- _EXERCISE DESCRIPTION_:
Up to and including the line with "(* asyncio.TimeoutError *)", copy the records below exactly from their first line.

- _DATA FOR REVIEW_:
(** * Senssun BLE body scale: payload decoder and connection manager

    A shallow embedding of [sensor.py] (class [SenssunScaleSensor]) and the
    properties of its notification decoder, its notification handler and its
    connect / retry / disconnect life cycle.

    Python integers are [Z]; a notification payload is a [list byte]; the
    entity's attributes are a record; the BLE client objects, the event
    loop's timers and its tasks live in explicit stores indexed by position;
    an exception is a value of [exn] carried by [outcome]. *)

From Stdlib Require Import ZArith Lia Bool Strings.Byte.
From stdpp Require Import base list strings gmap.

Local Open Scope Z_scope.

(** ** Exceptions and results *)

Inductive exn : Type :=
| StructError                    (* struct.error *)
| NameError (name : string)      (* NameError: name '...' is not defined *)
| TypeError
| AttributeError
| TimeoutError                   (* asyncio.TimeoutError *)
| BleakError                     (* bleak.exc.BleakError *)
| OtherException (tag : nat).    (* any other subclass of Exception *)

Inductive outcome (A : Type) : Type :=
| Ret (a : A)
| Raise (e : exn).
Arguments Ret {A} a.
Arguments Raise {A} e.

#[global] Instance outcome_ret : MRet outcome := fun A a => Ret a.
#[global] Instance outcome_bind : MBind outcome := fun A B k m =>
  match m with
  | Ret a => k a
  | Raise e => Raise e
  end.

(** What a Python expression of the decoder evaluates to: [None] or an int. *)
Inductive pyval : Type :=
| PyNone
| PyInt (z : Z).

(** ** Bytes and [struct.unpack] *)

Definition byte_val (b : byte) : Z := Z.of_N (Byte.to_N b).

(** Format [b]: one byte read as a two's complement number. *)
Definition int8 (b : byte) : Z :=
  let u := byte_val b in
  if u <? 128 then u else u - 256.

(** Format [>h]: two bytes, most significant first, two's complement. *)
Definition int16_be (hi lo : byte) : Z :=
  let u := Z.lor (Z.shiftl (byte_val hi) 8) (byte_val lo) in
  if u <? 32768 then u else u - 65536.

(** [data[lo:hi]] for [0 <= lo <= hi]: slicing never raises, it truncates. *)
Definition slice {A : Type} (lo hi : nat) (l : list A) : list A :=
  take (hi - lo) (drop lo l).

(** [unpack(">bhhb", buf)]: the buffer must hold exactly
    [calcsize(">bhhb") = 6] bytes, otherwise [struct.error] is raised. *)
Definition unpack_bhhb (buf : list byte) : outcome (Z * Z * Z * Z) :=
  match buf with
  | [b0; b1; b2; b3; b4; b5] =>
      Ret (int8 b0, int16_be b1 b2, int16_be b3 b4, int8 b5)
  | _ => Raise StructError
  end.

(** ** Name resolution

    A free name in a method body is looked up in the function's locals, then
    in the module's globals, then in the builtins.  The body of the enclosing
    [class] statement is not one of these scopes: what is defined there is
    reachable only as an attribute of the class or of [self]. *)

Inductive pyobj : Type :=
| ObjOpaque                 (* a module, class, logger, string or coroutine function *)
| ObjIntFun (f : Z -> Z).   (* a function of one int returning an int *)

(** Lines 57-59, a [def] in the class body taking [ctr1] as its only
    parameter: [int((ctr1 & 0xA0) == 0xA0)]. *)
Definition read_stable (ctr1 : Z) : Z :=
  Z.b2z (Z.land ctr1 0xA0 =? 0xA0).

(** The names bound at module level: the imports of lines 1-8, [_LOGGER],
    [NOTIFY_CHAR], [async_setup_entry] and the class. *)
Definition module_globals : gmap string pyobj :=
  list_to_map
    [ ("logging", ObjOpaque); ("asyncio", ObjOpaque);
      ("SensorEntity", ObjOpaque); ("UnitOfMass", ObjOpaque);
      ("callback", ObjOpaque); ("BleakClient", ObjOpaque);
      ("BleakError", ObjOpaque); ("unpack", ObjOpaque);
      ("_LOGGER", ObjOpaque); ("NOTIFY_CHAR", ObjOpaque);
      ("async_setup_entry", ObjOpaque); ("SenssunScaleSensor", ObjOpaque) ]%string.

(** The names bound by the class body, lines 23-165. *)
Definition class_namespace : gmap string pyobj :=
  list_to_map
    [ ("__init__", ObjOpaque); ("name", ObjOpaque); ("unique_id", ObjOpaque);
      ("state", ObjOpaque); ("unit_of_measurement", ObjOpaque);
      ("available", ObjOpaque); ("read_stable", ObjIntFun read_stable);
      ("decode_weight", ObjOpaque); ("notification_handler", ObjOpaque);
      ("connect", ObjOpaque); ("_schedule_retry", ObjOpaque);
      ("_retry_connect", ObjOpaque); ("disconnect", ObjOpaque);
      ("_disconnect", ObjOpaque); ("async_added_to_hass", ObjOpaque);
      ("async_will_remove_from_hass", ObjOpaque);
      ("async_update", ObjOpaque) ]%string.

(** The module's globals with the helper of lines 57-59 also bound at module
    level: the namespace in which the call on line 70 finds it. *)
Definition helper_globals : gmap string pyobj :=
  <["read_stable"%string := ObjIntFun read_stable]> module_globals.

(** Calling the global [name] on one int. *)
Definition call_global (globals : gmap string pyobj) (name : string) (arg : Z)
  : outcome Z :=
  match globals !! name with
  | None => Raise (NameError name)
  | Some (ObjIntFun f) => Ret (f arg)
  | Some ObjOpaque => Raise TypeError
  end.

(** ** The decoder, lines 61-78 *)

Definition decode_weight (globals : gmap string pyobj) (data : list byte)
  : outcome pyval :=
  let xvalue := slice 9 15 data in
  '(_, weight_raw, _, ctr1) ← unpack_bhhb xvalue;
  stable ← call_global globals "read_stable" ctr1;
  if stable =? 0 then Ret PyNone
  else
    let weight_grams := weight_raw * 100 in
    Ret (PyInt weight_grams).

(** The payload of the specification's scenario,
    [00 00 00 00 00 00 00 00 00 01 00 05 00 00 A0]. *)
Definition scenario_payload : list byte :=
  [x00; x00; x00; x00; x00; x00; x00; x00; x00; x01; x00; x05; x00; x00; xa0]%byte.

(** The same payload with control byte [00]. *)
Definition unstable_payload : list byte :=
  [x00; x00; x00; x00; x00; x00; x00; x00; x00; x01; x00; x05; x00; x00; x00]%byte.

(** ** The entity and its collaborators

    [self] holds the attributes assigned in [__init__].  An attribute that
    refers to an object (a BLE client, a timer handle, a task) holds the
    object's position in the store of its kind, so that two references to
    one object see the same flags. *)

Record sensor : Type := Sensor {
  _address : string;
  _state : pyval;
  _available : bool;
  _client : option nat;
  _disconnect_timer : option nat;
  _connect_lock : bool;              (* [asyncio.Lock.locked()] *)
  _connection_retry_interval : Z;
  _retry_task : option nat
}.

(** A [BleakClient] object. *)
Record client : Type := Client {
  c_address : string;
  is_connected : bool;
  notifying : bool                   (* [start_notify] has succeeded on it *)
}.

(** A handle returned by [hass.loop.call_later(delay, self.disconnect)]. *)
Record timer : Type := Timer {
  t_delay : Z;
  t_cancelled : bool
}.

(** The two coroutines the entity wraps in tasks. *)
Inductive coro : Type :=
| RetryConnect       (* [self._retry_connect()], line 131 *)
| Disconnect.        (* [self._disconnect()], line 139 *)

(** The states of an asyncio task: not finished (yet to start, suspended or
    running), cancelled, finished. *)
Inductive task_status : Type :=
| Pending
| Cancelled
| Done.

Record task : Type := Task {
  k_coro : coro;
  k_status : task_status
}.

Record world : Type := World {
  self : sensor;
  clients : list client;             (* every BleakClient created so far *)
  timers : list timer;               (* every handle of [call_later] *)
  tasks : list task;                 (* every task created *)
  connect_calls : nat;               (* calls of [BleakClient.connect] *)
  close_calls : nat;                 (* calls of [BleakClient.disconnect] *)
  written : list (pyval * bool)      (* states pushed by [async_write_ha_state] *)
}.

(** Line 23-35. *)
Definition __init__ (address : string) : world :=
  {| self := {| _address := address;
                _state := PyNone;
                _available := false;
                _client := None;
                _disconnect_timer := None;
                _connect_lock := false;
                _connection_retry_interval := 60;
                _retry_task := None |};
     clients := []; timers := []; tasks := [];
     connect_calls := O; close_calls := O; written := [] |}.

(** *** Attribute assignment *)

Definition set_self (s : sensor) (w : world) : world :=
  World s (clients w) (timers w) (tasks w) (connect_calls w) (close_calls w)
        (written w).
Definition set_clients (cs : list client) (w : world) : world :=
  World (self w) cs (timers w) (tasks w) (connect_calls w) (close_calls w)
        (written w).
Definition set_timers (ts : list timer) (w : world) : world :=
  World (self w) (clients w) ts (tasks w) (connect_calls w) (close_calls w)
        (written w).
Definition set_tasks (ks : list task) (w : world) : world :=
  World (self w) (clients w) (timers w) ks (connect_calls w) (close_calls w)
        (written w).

- _OUTPUT_:
(** * Senssun BLE body scale: payload decoder and connection manager

    A shallow embedding of [sensor.py] (class [SenssunScaleSensor]) and the
    properties of its notification decoder, its notification handler and its
    connect / retry / disconnect life cycle.

    Python integers are [Z]; a notification payload is a [list byte]; the
    entity's attributes are a record; the BLE client objects, the event
    loop's timers and its tasks live in explicit stores indexed by position;
    an exception is a value of [exn] carried by [outcome]. *)

From Stdlib Require Import ZArith Lia Bool Strings.Byte.
From stdpp Require Import base list strings gmap.

Local Open Scope Z_scope.

(** ** Exceptions and results *)

Inductive exn : Type :=
| StructError                    (* struct.error *)
| NameError (name : string)      (* NameError: name '...' is not defined *)
| TypeError
| AttributeError
| TimeoutError                   (* asyncio.TimeoutError *)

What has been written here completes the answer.